近年來，監控攝影機已經隨處可見，但傳統的監控系統受限於固定的位置、影像解析度以及安裝條件，難以利用立體影像進行三維物體坐標的檢測。本研究針對此問題，採用單一攝影機捕捉的動態影像序列，結合深度學習模型Yolov8-pose進行大規模影像數據處理，於兩個室內環境中進行驗證行人自動檢測及追蹤，並通過攝影測量的共線性方程計算三維幾何信息。結果顯示，在使用R5 5600X CPU及3070顯示卡的條件下，每幀影像處理的時間大約為1秒，行人身高誤差控制在±3公分以內，相機外方位參數pitch值誤差約為1度。此外，研究加入低頭角度偵測和上衣顏色的過濾條件，RMSE由15.8mm提升至13.3mm，提升系統定位精度。本研究方法顯著降低了計算時間和人力成本，為即時行人定位與追蹤提供了一種高效且低成本的替代方案，適用於室內監控場景並增加行人追蹤特徵指標，可延伸運用於提升室內場域管理效率及縮短行人意外告警時間。

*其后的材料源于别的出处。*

Definition chat_query (actor : Actor) (q : ChatQuery) (d : ChatDB) : AppResult ChatView :=
  match q with
  | ListConversations workspace_id =>
      let? workspace_id := ok_or (match workspace_id with Some w => Some w | None => act_workspace_id actor end)
                             (bad_request "WORKSPACE_REQUIRED" "workspace is required") in
      let rows := sort_by newer_conversation (filter (λ r, cv_workspace_id (cw_conversation r) = workspace_id
                    ∧ cv_archived (cw_conversation r) = false) (snd <$> map_to_list (conversations d))) in
      Ok (MkChatView (cw_conversation <$> rows) None None None None None None)
  | GetConversation conversation_id =>
      let? conversation := get_conversation conversation_id d in
      let? _ := require_workspace_access actor conversation in
      Ok (MkChatView [conversation] (Some conversation) None None None None None)
  | GetHistory conversation_id known_revision =>
      let? conversation := get_conversation conversation_id d in
      let? _ := require_workspace_access actor conversation in
      let items := history_items (load_active_messages from_slice conversation_id d) in
      let mode := if known_revision =?= Some (cv_revision conversation) then "unchanged" else "full" in
      Ok (MkChatView [conversation] (Some conversation)
            (Some (MkHistoryView conversation_id (cv_revision conversation) mode (if mode =?= "unchanged" then [] else items)))
            None None None None)
  | GetChannelContext channel key =>
      match channel_rows d !! context_key actor channel key with
      | Some row =>
          let conversation := cx_conversation_id row ≫= λ id, load_conversation id d in
          Ok (MkChatView (option_list conversation) conversation None None (cx_character_id row) (cx_chat_model_preset_id row)
                (cx_compression_model_preset_id row))
      | None => Ok empty_view
      end
  | GetOperation operation_id => Ok (MkChatView [] None None (load_generation from_slice operation_id d) None None None)
  end.
End Engine.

In recent years, surveillance cameras have become ubiquitous, yet surveillance systems are typically fixed in specific positions and are constrained by the image resolution and installation location, making it difficult to utilize stereo images for three-dimensional object coordinate detection. This study was validated in two indoor environments, utilizing dynamic sequence images captured by a single camera. By combining YOLOv8-pose deep learning model for processing large volumes of image data, the system automatically detects and tracks pedestrians, and calculates three-dimensional geometric information based on photogrammetric collinearity equations. The results indicate that using an R5 5600X CPU and a 3070 GPU, the processing time per image frame was approximately 1 second, with pedestrian height errors controlled within ±3 cm and the pitch error of the camera's exterior orientation parameters being around 1 degree. Additionally, this study incorporates head-down angle detection and clothing color filtering, improving the root mean square error from 15.8mm to 13.3mm, thereby enhancing the system's localization accuracy. This approach significantly reduces computational time and labor costs, providing an efficient and low-cost solution for real-time pedestrian localization and tracking. It is particularly suitable for indoor surveillance scenarios, enabling improved indoor management efficiency, reduced pedestrian accident alert times, and enhanced pedestrian tracking feature indicators for practical applications.